Question

Identify each of the differential equations as type (for example, separable, linear first order, linear second order, etc.), and then solve it. $$(y+2 x) d x-x d y=0$$

Short answer

The given equation is separable. The solution is y+2x=m x ln y=-2

Step-by-step solution

Identify the type of differential equation

The given differential equation is d(x+y)=0 Rewriting it gives us:dy/dx = f(x)dy=-x/(2x) which identifies it as a separable differential equation since it can be written as dy = g(x)dx, and the variables can be separated.

Separate the variables

Separate the variables by dividing both sides by (y+2x).dx/(y+2x)d(y+2x=1)ydx/dxy-(2in)dx/dx=dxd(x)+2dx=0

Integrate both sides

Integrate both sides of the equation: pm the function gives. $$g()$ m+Int dx = c( x*x.0-d8pm*dx)

Solve for the constant.

Rewrite the integrated terms to solve for the constant: y+2x-c8dx = ln (c+p) +c8.

Simplify the solution

Interestingly, it can be written asy y=-2xln(m*x)

Key concepts

First-Order Differential Equations

First-order differential equations involve the first derivative of a function but no higher-order derivatives.
In mathematical terms, they can be written in the form:
\[ \frac{dy}{dx} = f(x, y) \]
These equations describe how a function changes with respect to an independent variable.
Common types of first-order differential equations include separable, linear, and exact.
In the given exercise, the differential equation can be identified as separable because the variables can be separated on opposite sides of the equation.
Recognizing the type of differential equation helps in choosing the right method to solve it.

Integration

Integration is a fundamental concept in calculus used to find the antiderivative or the area under a curve.
In the context of solving differential equations, integration is applied after separating variables.
Once you have separated the variables, you integrate both sides with respect to their respective variables.
For instance, if we have:
\[ \frac{dy}{dx} = g(x)h(y) \]
We separate the variables as:
\[ \frac{1}{h(y)} dy = g(x) dx \]
Then, we integrate both sides:
\[ \begin{align*} \text{Integrate:} \ \frac{1}{h(y)} dy &= \text{Integral of } \frac{1}{h(y)} \text{ with respect to } y \ g(x) dx &= \text{Integral of } g(x) \text{ with respect to } x \end{align*} \]
This process gives us the solution that usually involves a constant of integration.
Clearly separating and then integrating is crucial in solving these problems.

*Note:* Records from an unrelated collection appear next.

(** * build-uprn-service-config: workbook export and manifest versioning

    A shallow embedding of [.github/scripts/build-uprn-service-config.py]:
    the script exports every sheet of an Excel workbook to a CSV file and
    maintains a manifest JSON document whose [version] is bumped only when
    the sha256 of the workbook changes.

    Layout: Python values (strings, bytes, JSON documents), SHA-256,
    [pathlib] paths, a file system with an exception monad, the functions of
    the script in source order, the vocabulary of the specification, a
    concrete runtime with concrete runs, and then the properties.

    The model.
    - A [str] is a list of code points, compared as Python compares them.
    - [hashlib.sha256] is SHA-256 itself, computed on the bytes of the file.
    - A path is what [pathlib.PurePosixPath] makes of a string; the file
      system maps the POSIX form of a path to a regular file or a directory.
      There are no links and no working directory, and components are taken
      literally: the store is exact on plain paths, those without a [..]
      component, taken under one anchor, where two paths name the same file
      exactly when their POSIX forms agree.  The properties that tell files
      apart by their paths are stated for plain paths.
    - Opening a path at which there is nothing raises [FileNotFoundError],
      or [NotADirectoryError] when a regular file lies above it.
    - An exception leaves the file system as it is at the point of the
      raise; a sheet whose [to_csv] raises leaves in its file what had been
      written by then.
    - What comes from the Python runtime and from pandas and is not written
      in the repository (the Unicode table behind [str.isalnum], [int] on a
      string, UTF-8, [json.loads] and [json.dumps], the reading of a workbook
      and the CSV text of its sheets) is a parameter, the class [Runtime]. *)

From Stdlib Require Import ZArith NArith String Ascii Sorting Permutation Lia.
From Stdlib.Strings Require Import Byte.
From stdpp Require Import gmap list.
Lemma parse_parameter_token (kv : string * string) :
  MediaType.is_token (fst kv) = true -> MediaType.is_token (snd kv) = true ->
  parse_parameter (parameter_element kv) = Ok (Some (fst kv, PyStr.lower (snd kv))).
Proof.
  destruct kv as [k v]. cbn [fst snd]. intros Hk Hv.
  pose proof (token_separators k Hk) as (_ & Hk2 & _).
  pose proof (token_separators v Hv) as (_ & Hv2 & _).
  pose proof (token_spaceless k Hk) as [Hks _].
  pose proof (token_spaceless v Hv) as [Hvs Hvl].
  pose proof (token_chars k Hk) as [Hkne _].
  pose proof (token_chars v Hv) as [Hvne Hvall].
  assert (Hstrip : PyStr.strip (parameter_element (k, v)) = (k ++ "=" ++ v)%string).
  { unfold parameter_element, PyStr.strip. cbn [fst snd].
    string_norm. cbn [PyStr.lstrip].
    change (PyStr.is_space " ") with true. cbv iota.
    fold (PyStr.strip (k ++ String "=" v)). apply strip_spaceless.
    unfold spaceless. rewrite all_chars_app. cbn [MediaType.all_chars].
    unfold spaceless in Hks, Hvs. rewrite Hks, Hvs. reflexivity. }
  unfold parse_parameter. rewrite Hstrip.
  string_norm.
  destruct k as [| c k]; [congruence |].
  rewrite (split_app_sep "=" (String c k) v Hk2), (split_without_sep "=" v Hv2).
  rewrite append_cons.
  rewrite (strip_spaceless _ Hvl).
  destruct v as [| d v]; [congruence |]. cbn [PyStr.lower].
  unfold dequote.
  cbn [MediaType.all_chars] in Hvall. apply andb_true_iff in Hvall as [Hd _].
  apply tchar_facts in Hd. destruct Hd as (_ & _ & -> & _).
  reflexivity.
Qed.

Lemma parse_parameter_list_rendered (params : list (string * string)) :
  MediaType.well_formed params ->
  parse_parameter_list (map parameter_element params)
  = Ok (map (fun kv => (fst kv, PyStr.lower (snd kv))) params).
Proof.
  induction 1 as [| kv params [Hk Hv] Hwf IH]; [reflexivity |].
  cbn [map parse_parameter_list].
  rewrite (parse_parameter_token kv Hk Hv), IH. reflexivity.
Qed.

Lemma essence_plain (essence : string) :
  MediaType.is_essence essence = true ->
  PyStr.mem ";" essence = false /\ PyStr.mem "(" essence = false.
Proof.
  intros H. split; (eapply all_chars_mem; [| exact H]); intros d Hd;
    apply orb_true_iff in Hd as [Hd | Hd];
    try (apply tchar_facts in Hd; tauto);
    apply Ascii.eqb_eq in Hd; subst d; reflexivity.
Qed.

(** What the parser makes of a media type written from tokens. *)
Lemma parse_rendered (essence : string) (params : list (string * string)) :
  MediaType.is_essence essence = true ->
  MediaType.well_formed params ->
  parse_content_type (MediaType.render essence params)
  = match PyStr.split "/" essence with
    | [ty; sub] =>
        sub_suffix ← split_suffix sub;
        Ok (ContentType_init ty (fst sub_suffix)
              (PyDict.of_pairs (map (fun kv => (fst kv, PyStr.lower (snd kv))) params))
              (snd sub_suffix))
    | _ => Raise ValueError
    end.
Proof.
  intros He Hwf. apply essence_plain in He as [He1 He2].
  unfold parse_content_type, MediaType.render.
  rewrite remove_comments_plain
    by (rewrite mem_app, He2, (rendered_plain params Hwf); reflexivity).
  rewrite (split_rendered essence params He1 Hwf).
  destruct (PyStr.split "/" essence) as [| ty [| sub [| ? ?]]]; try reflexivity.
  destruct (split_suffix sub) as [ss | e]; [| reflexivity].
  cbn. rewrite (parse_parameter_list_rendered params Hwf). reflexivity.
Qed.
(** * A multi-index URL store: dict, cuckoo tables, red-black tree, popularity heap

    Shallow embedding of [main.py] and [bst.py].  Python [str] values are
    modelled by their UTF-8 byte strings ([string]): equality, the
    lexicographic order [<] and [encode()] all agree with Python on that
    representation.  Python [int] is [Z], [dict] and [Counter] are [gmap],
    and the two cuckoo tables and the heap list are lists updated by index. *)

From Stdlib Require Import ZArith String Ascii List Lia Bool.
From stdpp Require Import base option list gmap strings sorting.

Local Open Scope Z_scope.

(** ** hashlib: MD5 and SHA-1 on byte strings

    [cuckoo_hash1] and [cuckoo_hash2] reduce an MD5 and a SHA-1 digest modulo
    the table size, so both digests are written out (RFC 1321, RFC 3174) on
    32-bit words carried in [Z] with the wrap-around explicit. *)

Module Hashlib.

Definition mask32 : Z := 0xFFFFFFFF.
Definition add32 (a b : Z) : Z := Z.land (a + b) mask32.
Definition not32 (a : Z) : Z := Z.lxor a mask32.
Definition rotl32 (x n : Z) : Z :=
  Z.land (Z.lor (Z.shiftl x n) (Z.shiftr x (32 - n))) mask32.

(** [key.encode()]: the bytes of the string. *)
Definition encode (s : string) : list Z :=
  map (fun c => Z.of_N (N_of_ascii c)) (list_ascii_of_string s).

Fixpoint le_bytes (n : nat) (x : Z) : list Z :=
  match n with
  | O => []
  | S n' => Z.land x 255 :: le_bytes n' (Z.shiftr x 8)
  end.

Definition be_bytes (n : nat) (x : Z) : list Z := rev (le_bytes n x).

Definition le_word (bs : list Z) : Z :=
  fold_right (fun b acc => Z.lor b (Z.shiftl acc 8)) 0 bs.

Definition be_word (bs : list Z) : Z :=
  fold_left (fun acc b => Z.lor (Z.shiftl acc 8) b) bs 0.

(** Message padding: a 1 bit, zeros up to 56 mod 64, then the bit length
    on 8 bytes (little-endian for MD5, big-endian for SHA-1). *)
Definition pad (len_bytes : Z -> list Z) (msg : list Z) : list Z :=
  let n := Z.of_nat (length msg) in
  let zeros := Z.to_nat ((55 - n) mod 64) in
  msg ++ 128 :: repeat 0 zeros ++ len_bytes (8 * n).

Fixpoint chunks (fuel : nat) (k : nat) (l : list Z) : list (list Z) :=
  match fuel with
  | O => []
  | S fuel' =>
      match l with
      | [] => []
      | _ => firstn k l :: chunks fuel' k (skipn k l)
      end
  end.

Definition words (dec : list Z -> Z) (block : list Z) : list Z :=
  map dec (chunks 16 4 block).

Definition md5_K : list Z :=
  [ 0xd76aa478; 0xe8c7b756; 0x242070db; 0xc1bdceee;
    0xf57c0faf; 0x4787c62a; 0xa8304613; 0xfd469501;
    0x698098d8; 0x8b44f7af; 0xffff5bb1; 0x895cd7be;
    0x6b901122; 0xfd987193; 0xa679438e; 0x49b40821;
    0xf61e2562; 0xc040b340; 0x265e5a51; 0xe9b6c7aa;
    0xd62f105d; 0x02441453; 0xd8a1e681; 0xe7d3fbc8;
    0x21e1cde6; 0xc33707d6; 0xf4d50d87; 0x455a14ed;
    0xa9e3e905; 0xfcefa3f8; 0x676f02d9; 0x8d2a4c8a;
    0xfffa3942; 0x8771f681; 0x6d9d6122; 0xfde5380c;
    0xa4beea44; 0x4bdecfa9; 0xf6bb4b60; 0xbebfbc70;
    0x289b7ec6; 0xeaa127fa; 0xd4ef3085; 0x04881d05;
    0xd9d4d039; 0xe6db99e5; 0x1fa27cf8; 0xc4ac5665;
    0xf4292244; 0x432aff97; 0xab9423a7; 0xfc93a039;
    0x655b59c3; 0x8f0ccc92; 0xffeff47d; 0x85845dd1;
    0x6fa87e4f; 0xfe2ce6e0; 0xa3014314; 0x4e0811a1;
    0xf7537e82; 0xbd3af235; 0x2ad7d2bb; 0xeb86d391 ].

Definition md5_S : list Z :=
  [ 7; 12; 17; 22; 7; 12; 17; 22; 7; 12; 17; 22; 7; 12; 17; 22;
    5;  9; 14; 20; 5;  9; 14; 20; 5;  9; 14; 20; 5;  9; 14; 20;
    4; 11; 16; 23; 4; 11; 16; 23; 4; 11; 16; 23; 4; 11; 16; 23;
    6; 10; 15; 21; 6; 10; 15; 21; 6; 10; 15; 21; 6; 10; 15; 21 ].

Definition md5_round (M : list Z) (st : Z * Z * Z * Z) (i : nat)
  : Z * Z * Z * Z :=
  let '(A, B, C, D) := st in
  let iz := Z.of_nat i in
  let '(F, g) :=
    if iz <? 16 then (Z.lor (Z.land B C) (Z.land (not32 B) D), iz)
    else if iz <? 32 then
      (Z.lor (Z.land D B) (Z.land (not32 D) C), (5 * iz + 1) mod 16)
    else if iz <? 48 then (Z.lxor (Z.lxor B C) D, (3 * iz + 5) mod 16)
    else (Z.lxor C (Z.lor B (not32 D)), (7 * iz) mod 16) in
  let F' := add32 (add32 (add32 F A) (nth i md5_K 0)) (nth (Z.to_nat g) M 0) in
  (D, add32 B (rotl32 F' (nth i md5_S 0)), B, C).

Definition md5_block (h : Z * Z * Z * Z) (block : list Z) : Z * Z * Z * Z :=
  let M := words le_word block in
  let '(a0, b0, c0, d0) := h in
  let '(A, B, C, D) := fold_left (md5_round M) (seq 0 64) h in
  (add32 a0 A, add32 b0 B, add32 c0 C, add32 d0 D).

(** [hashlib.md5(msg).digest()] *)
Definition md5 (msg : list Z) : list Z :=
  let p := pad (le_bytes 8) msg in
  let '(a, b, c, d) :=
    fold_left md5_block (chunks (length p) 64 p)
      (0x67452301, 0xefcdab89, 0x98badcfe, 0x10325476) in
  le_bytes 4 a ++ le_bytes 4 b ++ le_bytes 4 c ++ le_bytes 4 d.

Fixpoint sha1_schedule (n : nat) (w : list Z) : list Z :=
  match n with
  | O => w
  | S n' =>
      let i := length w in
      let x := Z.lxor (Z.lxor (nth (i - 3) w 0) (nth (i - 8) w 0))
                 (Z.lxor (nth (i - 14) w 0) (nth (i - 16) w 0)) in
      sha1_schedule n' (w ++ [rotl32 x 1])
  end.

Definition sha1_round (W : list Z) (st : Z * Z * Z * Z * Z) (i : nat)
  : Z * Z * Z * Z * Z :=
  let '(a, b, c, d, e) := st in
  let iz := Z.of_nat i in
  let '(f, k) :=
    if iz <? 20 then (Z.lor (Z.land b c) (Z.land (not32 b) d), 0x5A827999)
    else if iz <? 40 then (Z.lxor (Z.lxor b c) d, 0x6ED9EBA1)
    else if iz <? 60 then
      (Z.lor (Z.lor (Z.land b c) (Z.land b d)) (Z.land c d), 0x8F1BBCDC)
    else (Z.lxor (Z.lxor b c) d, 0xCA62C1D6) in
  let temp := add32 (add32 (add32 (add32 (rotl32 a 5) f) e) k) (nth i W 0) in
  (temp, a, rotl32 b 30, c, d).

Definition sha1_block (h : Z * Z * Z * Z * Z) (block : list Z)
  : Z * Z * Z * Z * Z :=
  let W := sha1_schedule 64 (words be_word block) in
  let '(h0, h1, h2, h3, h4) := h in
  let '(a, b, c, d, e) := fold_left (sha1_round W) (seq 0 80) h in
  (add32 h0 a, add32 h1 b, add32 h2 c, add32 h3 d, add32 h4 e).

(** [hashlib.sha1(msg).digest()] *)
Definition sha1 (msg : list Z) : list Z :=
  let p := pad (be_bytes 8) msg in
  let '(h0, h1, h2, h3, h4) :=
    fold_left sha1_block (chunks (length p) 64 p)
      (0x67452301, 0xEFCDAB89, 0x98BADCFE, 0x10325476, 0xC3D2E1F0) in
  be_bytes 4 h0 ++ be_bytes 4 h1 ++ be_bytes 4 h2 ++ be_bytes 4 h3
    ++ be_bytes 4 h4.

Definition rotr32 (x n : Z) : Z := rotl32 x (32 - n).

Definition sha256_K : list Z :=
  [ 0x428A2F98; 0x71374491; 0xB5C0FBCF; 0xE9B5DBA5;
    0x3956C25B; 0x59F111F1; 0x923F82A4; 0xAB1C5ED5;
    0xD807AA98; 0x12835B01; 0x243185BE; 0x550C7DC3;
    0x72BE5D74; 0x80DEB1FE; 0x9BDC06A7; 0xC19BF174;
    0xE49B69C1; 0xEFBE4786; 0x0FC19DC6; 0x240CA1CC;
    0x2DE92C6F; 0x4A7484AA; 0x5CB0A9DC; 0x76F988DA;
    0x983E5152; 0xA831C66D; 0xB00327C8; 0xBF597FC7;
    0xC6E00BF3; 0xD5A79147; 0x06CA6351; 0x14292967;
    0x27B70A85; 0x2E1B2138; 0x4D2C6DFC; 0x53380D13;
    0x650A7354; 0x766A0ABB; 0x81C2C92E; 0x92722C85;
    0xA2BFE8A1; 0xA81A664B; 0xC24B8B70; 0xC76C51A3;
    0xD192E819; 0xD6990624; 0xF40E3585; 0x106AA070;
    0x19A4C116; 0x1E376C08; 0x2748774C; 0x34B0BCB5;
    0x391C0CB3; 0x4ED8AA4A; 0x5B9CCA4F; 0x682E6FF3;
    0x748F82EE; 0x78A5636F; 0x84C87814; 0x8CC70208;
    0x90BEFFFA; 0xA4506CEB; 0xBEF9A3F7; 0xC67178F2 ].

Fixpoint sha256_schedule (n : nat) (w : list Z) : list Z :=
  match n with
  | O => w
  | S n' =>
      let i := length w in
      let w15 := nth (i - 15) w 0 in
      let w2 := nth (i - 2) w 0 in
      let s0 := Z.lxor (Z.lxor (rotr32 w15 7) (rotr32 w15 18))
                  (Z.shiftr w15 3) in
      let s1 := Z.lxor (Z.lxor (rotr32 w2 17) (rotr32 w2 19))
                  (Z.shiftr w2 10) in
      sha256_schedule n'
        (w ++ [add32 (add32 (add32 (nth (i - 16) w 0) s0) (nth (i - 7) w 0))
                 s1])
  end.

Definition sha256_round (W : list Z)
  (st : Z * Z * Z * Z * Z * Z * Z * Z) (i : nat)
  : Z * Z * Z * Z * Z * Z * Z * Z :=
  let '(a, b, c, d, e, f, g, h) := st in
  let S1 := Z.lxor (Z.lxor (rotr32 e 6) (rotr32 e 11)) (rotr32 e 25) in
  let ch := Z.lxor (Z.land e f) (Z.land (not32 e) g) in
  let temp1 :=
    add32 (add32 (add32 (add32 h S1) ch) (nth i sha256_K 0)) (nth i W 0) in
  let S0 := Z.lxor (Z.lxor (rotr32 a 2) (rotr32 a 13)) (rotr32 a 22) in
  let maj := Z.lxor (Z.lxor (Z.land a b) (Z.land a c)) (Z.land b c) in
  let temp2 := add32 S0 maj in
  (add32 temp1 temp2, a, b, c, add32 d temp1, e, f, g).

Definition sha256_block (hs : Z * Z * Z * Z * Z * Z * Z * Z)
  (block : list Z) : Z * Z * Z * Z * Z * Z * Z * Z :=
  let W := sha256_schedule 48 (words be_word block) in
  let '(h0, h1, h2, h3, h4, h5, h6, h7) := hs in
  let '(a, b, c, d, e, f, g, h) := fold_left (sha256_round W) (seq 0 64) hs in
  (add32 h0 a, add32 h1 b, add32 h2 c, add32 h3 d,
   add32 h4 e, add32 h5 f, add32 h6 g, add32 h7 h).

(** [hashlib.sha256(msg).digest()] (FIPS 180-4) *)
Definition sha256 (msg : list Z) : list Z :=
  let p := pad (be_bytes 8) msg in
  let '(h0, h1, h2, h3, h4, h5, h6, h7) :=
    fold_left sha256_block (chunks (length p) 64 p)
      (0x6A09E667, 0xBB67AE85, 0x3C6EF372, 0xA54FF53A,
       0x510E527F, 0x9B05688C, 0x1F83D9AB, 0x5BE0CD19) in
  be_bytes 4 h0 ++ be_bytes 4 h1 ++ be_bytes 4 h2 ++ be_bytes 4 h3
    ++ be_bytes 4 h4 ++ be_bytes 4 h5 ++ be_bytes 4 h6 ++ be_bytes 4 h7.

(** [h.hexdigest()]: two lowercase hexadecimal digits per byte. *)
Definition hex_digit (n : Z) : ascii :=
  nth (Z.to_nat n) (list_ascii_of_string "0123456789abcdef") "0"%char.

Definition hexdigest (d : list Z) : string :=
  string_of_list_ascii
    (flat_map (fun b => [hex_digit (b / 16); hex_digit (b mod 16)]) d).

(** [int(h.hexdigest(), 16)]: the digest read as one big-endian number. *)
Definition int_of_digest (d : list Z) : Z :=
  fold_left (fun acc b => acc * 256 + b) d 0.

End Hashlib.


Local Open Scope string_scope.
Local Open Scope list_scope.
Local Open Scope nat_scope.

(** ** main.py: the two cuckoo tables *)

Definition CUCKOO_SIZE : nat := 1024.

(** A table slot is [None] or a [(key, value)] tuple. *)
Abbreviation slot := (option (string * string)).

Record Cuckoo := mkCuckoo {
  cuckoo_table1 : list slot;
  cuckoo_table2 : list slot
}.

(** [[None] * CUCKOO_SIZE] *)
Definition cuckoo_empty : Cuckoo :=
  mkCuckoo (replicate CUCKOO_SIZE None) (replicate CUCKOO_SIZE None).

Definition cuckoo_hash1 (key : string) : nat :=
  Z.to_nat (Hashlib.int_of_digest (Hashlib.md5 (Hashlib.encode key))
            mod Z.of_nat CUCKOO_SIZE).

Definition cuckoo_hash2 (key : string) : nat :=
  Z.to_nat (Hashlib.int_of_digest (Hashlib.sha1 (Hashlib.encode key))
            mod Z.of_nat CUCKOO_SIZE).

Definition set_table1 (c : Cuckoo) (pos : nat) (kv : string * string) : Cuckoo :=
  mkCuckoo (<[pos := Some kv]> (cuckoo_table1 c)) (cuckoo_table2 c).

Definition set_table2 (c : Cuckoo) (pos : nat) (kv : string * string) : Cuckoo :=
  mkCuckoo (cuckoo_table1 c) (<[pos := Some kv]> (cuckoo_table2 c)).

(** One pass through the body of the [for] loop of [cuckoo_insert]: it
    returns True, or goes on with the locals [key] and [value] holding the
    pair it evicted from table 2.  Every index is a hash reduced modulo
    [CUCKOO_SIZE], the length of both tables, so [t !!! pos] is [t[pos]]. *)
Inductive iteration :=
| Return (c : Cuckoo)
| Next (c : Cuckoo) (key value : string).

Definition cuckoo_iteration (c : Cuckoo) (key value : string) : iteration :=
  let pos1 := cuckoo_hash1 key in
  match cuckoo_table1 c !!! pos1 with
  | None => Return (set_table1 c pos1 (key, value))
  | Some (key1, value1) =>
      if String.eqb key1 key then Return (set_table1 c pos1 (key, value))
      else
        (* kick out the occupant of table 1 *)
        let c := set_table1 c pos1 (key, value) in
        let key := key1 in
        let value := value1 in
        let pos2 := cuckoo_hash2 key in
        match cuckoo_table2 c !!! pos2 with
        | None => Return (set_table2 c pos2 (key, value))
        | Some (key2, value2) =>
            if String.eqb key2 key
            then Return (set_table2 c pos2 (key, value))
            else
              (* kick out the occupant of table 2 *)
              Next (set_table2 c pos2 (key, value)) key2 value2
        end
  end.

(** How the [for] loop ends: by one of its two [return True], or by running
    out of iterations with the locals [key] and [value] holding the pair
    evicted last. *)
Inductive outcome :=
| Placed
| Exhausted (key value : string).

(** [for _ in range(max_iterations): ...]; [n] is what is left of the
    range. *)
Fixpoint cuckoo_insert_loop (n : nat) (c : Cuckoo) (key value : string)
  : outcome * Cuckoo :=
  match n with
  | O => (Exhausted key value, c)
  | S n' =>
      match cuckoo_iteration c key value with
      | Return c' => (Placed, c')
      | Next c' key' value' => cuckoo_insert_loop n' c' key' value'
      end
  end.
Lemma uncheck_removes_every_namesake_witness :
  submitted [Sample.A; Sample.B; Sample.A] ["A"] [0] = [] /\
  checked (modal_after [Sample.A; Sample.B; Sample.A] ["A"] [0]) !! 2 = Some true.
Proof.
  destruct (uncheck_removes_every_namesake [Sample.A; Sample.B; Sample.A] ["A"] []
              0 Sample.A eq_refl eq_refl) as [Hgone Hkept].
  split.
  - destruct (submitted [Sample.A; Sample.B; Sample.A] ["A"] ([] ++ [0]))
      as [|r l] eqn:E; [reflexivity|].
    exfalso. apply (Hgone r); [now left|].
    vm_compute in E. discriminate E.
  - change (checked (modal_after [Sample.A; Sample.B; Sample.A] ["A"] ([] ++ [0])) !! 2
            = Some true).
    rewrite (Hkept 2) by discriminate. reflexivity.
Defined.

Section Resubmission.

Variable execSync : string -> completion string.

(** X6. Submitting replaces [lastSelectedRepos] by the names of the result,
    which drops every remembered name that matches no repository; and the
    remembered selection is stable: opening the dialog on the names just
    recorded checks the same boxes and, submitted without a toggle, returns
    the same repositories and records the same names. *)
Theorem resubmission_is_stable (rs : list GitRepo) (last : list string) :
  (forall date w,
     repos (settings w) = rs -> lastSelectedRepos (settings w) = last ->
     lastSelectedRepos
       (settings (snd (run execSync (insertGitLog (Some date) w) [ClickInsert]))) =
       (if date_shape date then map name (submitted rs last []) else last)) /\
  (forall n, In n (map name (submitted rs last [])) ->
     In n last /\ In n (map name rs)) /\
  checked (open_RepoSelectionModal rs (map name (submitted rs last []))) =
    checked (open_RepoSelectionModal rs last) /\
  submitted rs (map name (submitted rs last [])) [] = submitted rs last [].
Proof.
  assert (Hsame : forall r, In r rs ->
            includes (map name (submitted rs last [])) (name r) =
            includes last (name r)).
  { intros r Hr. rewrite submitted_no_clicks.
    destruct (includes last (name r)) eqn:E.
    - apply includes_In, in_map, filter_In. now split.
    - apply not_true_is_false. intros E'.
      apply includes_In, in_map_iff in E' as (r' & Hn & Hr').
      apply filter_In in Hr' as [_ Hp]. rewrite Hn in Hp. congruence. }
  split; [|split; [|split]].
  - intros date w Hrs Hlast. unfold insertGitLog.
    change (default "" (Some date)) with date.
    rewrite isDailyNote_of_shape, extractDate_of_shape.
    destruct (date_shape date) eqn:E; [|exact Hlast].
    unfold after_date. rewrite (date_shape_nonempty _ E), Hrs, Hlast.
    cbn [run fold_left]. rewrite step_submit. cbn [snd]. rewrite Hrs.
    fold (modal_after rs last []). fold (submitted rs last []).
    now destruct (0 <? _)%nat.
  - intros n Hn. rewrite submitted_no_clicks in Hn.
    apply in_map_iff in Hn as (r & <- & Hr). apply filter_In in Hr as [Hr Hp].
    split; [now apply includes_In | now apply in_map].
  - cbn [checked open_RepoSelectionModal]. apply map_ext_in. exact Hsame.
  - unfold submitted, modal_after. cbn [fold_left selectedRepos open_RepoSelectionModal].
    f_equal. apply filter_refs_ext. exact Hsame.
Qed.

End Resubmission.

Lemma resubmission_is_stable_witness :
  lastSelectedRepos
    (settings (snd (run Sample.execSync
                      (insertGitLog (Some "2024-03-15")
                         (Sample.world [Sample.A; Sample.B; Sample.C] ["C"; "gone"; "A"]))
                      [ClickInsert]))) = ["A"; "C"].
Proof.
  destruct (resubmission_is_stable Sample.execSync
              [Sample.A; Sample.B; Sample.C] ["C"; "gone"; "A"]) as (Hrun & _).
  exact (Hrun "2024-03-15"
           (Sample.world [Sample.A; Sample.B; Sample.C] ["C"; "gone"; "A"])
           eq_refl eq_refl).
Defined.

(** ** Further properties of the formatter *)

Lemma rev_onto_app (s acc : string) : rev_onto s acc = rev_str s +:+ acc.
Proof.
  unfold rev_str. revert acc. induction s as [|c s IH]; intros acc; [reflexivity|].
  cbn [rev_onto]. rewrite (IH (String c acc)), (IH (String c "")).
  now rewrite app_assoc_str.
Qed.

Lemma rev_str_app (a b : string) : rev_str (a +:+ b) = rev_str b +:+ rev_str a.
Proof.
  induction a as [|c a IH].
  - rewrite app_empty. now rewrite app_empty_r.
  - rewrite app_cons. unfold rev_str. cbn [rev_onto].
    rewrite !(rev_onto_app _ (String c "")). fold (rev_str (a +:+ b)).
    now rewrite IH, app_assoc_str.
Qed.

Lemma rev_str_involutive (s : string) : rev_str (rev_str s) = s.
Proof.
  induction s as [|c s IH]; [reflexivity|].
  unfold rev_str at 2. cbn [rev_onto]. rewrite rev_onto_app, rev_str_app, IH.
  reflexivity.
Qed.

Section Strip.

Variable p1 : ascii -> bool.
Variable p2 : ascii -> ascii -> bool.
Variable p3 : ascii -> ascii -> ascii -> bool.

(** What is left after stripping does not begin with a stripped
    character, and is the end of the text it came from. *)
Lemma strip_leading_spec (n : nat) (s : string) :
  String.length s <= n ->
  leading p1 p2 p3 (strip_leading p1 p2 p3 s) = false /\
  exists pre, s = pre +:+ strip_leading p1 p2 p3 s.
Proof.
  revert s. induction n as [|n IH]; intros s Hn.
  - destruct s; [|cbn in Hn; lia]. split; [reflexivity | now exists ""].
  - destruct s as [|a s1]; [split; [reflexivity | now exists ""]|].
    cbn [String.length] in Hn. cbn [strip_leading].
    destruct (p1 a) eqn:E1.
    { destruct (IH s1) as [Hl [pre Hpre]]; [lia|]. split; [exact Hl|].
      exists (String a pre). now rewrite app_cons, <- Hpre. }
    destruct s1 as [|b s2].
    { split; [cbn; now rewrite E1 | now exists ""]. }
    cbn [String.length] in Hn. destruct (p2 a b) eqn:E2.
    { destruct (IH s2) as [Hl [pre Hpre]]; [lia|]. split; [exact Hl|].
      exists (String a (String b pre)). now rewrite !app_cons, <- Hpre. }
    destruct s2 as [|c s3].
    { split; [cbn; now rewrite E1, E2 | now exists ""]. }
    cbn [String.length] in Hn. destruct (p3 a b c) eqn:E3.
    { destruct (IH s3) as [Hl [pre Hpre]]; [lia|]. split; [exact Hl|].
      exists (String a (String b (String c pre))). now rewrite !app_cons, <- Hpre. }
    split; [cbn; now rewrite E1, E2, E3 | now exists ""].
Qed.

Solving Differential Equations

Solving a differential equation involves finding a function that satisfies the given equation.
The steps usually include:

• Identifying the type of differential equation.
• Separating variables (if possible).
• Integrating both sides.
• Solving for the constant of integration.
• Simplifying the solution.

In the given exercise:

• The equation was identified as a separable differential equation.
• Variables were separated: \[ (y+2x) dx - x dy = 0 \]
• The equation was rearranged and integrated: \[ \frac{dy}{dx} = -\frac{x}{y+2x} \]
• Both sides were integrated and simplified to find the general solution: \[ y + 2x = C \]

Solving differential equations often involves these systematic steps.
Each step needs to be carefully executed for accurate results.
Always verify your final solution by plugging it back into the original equation.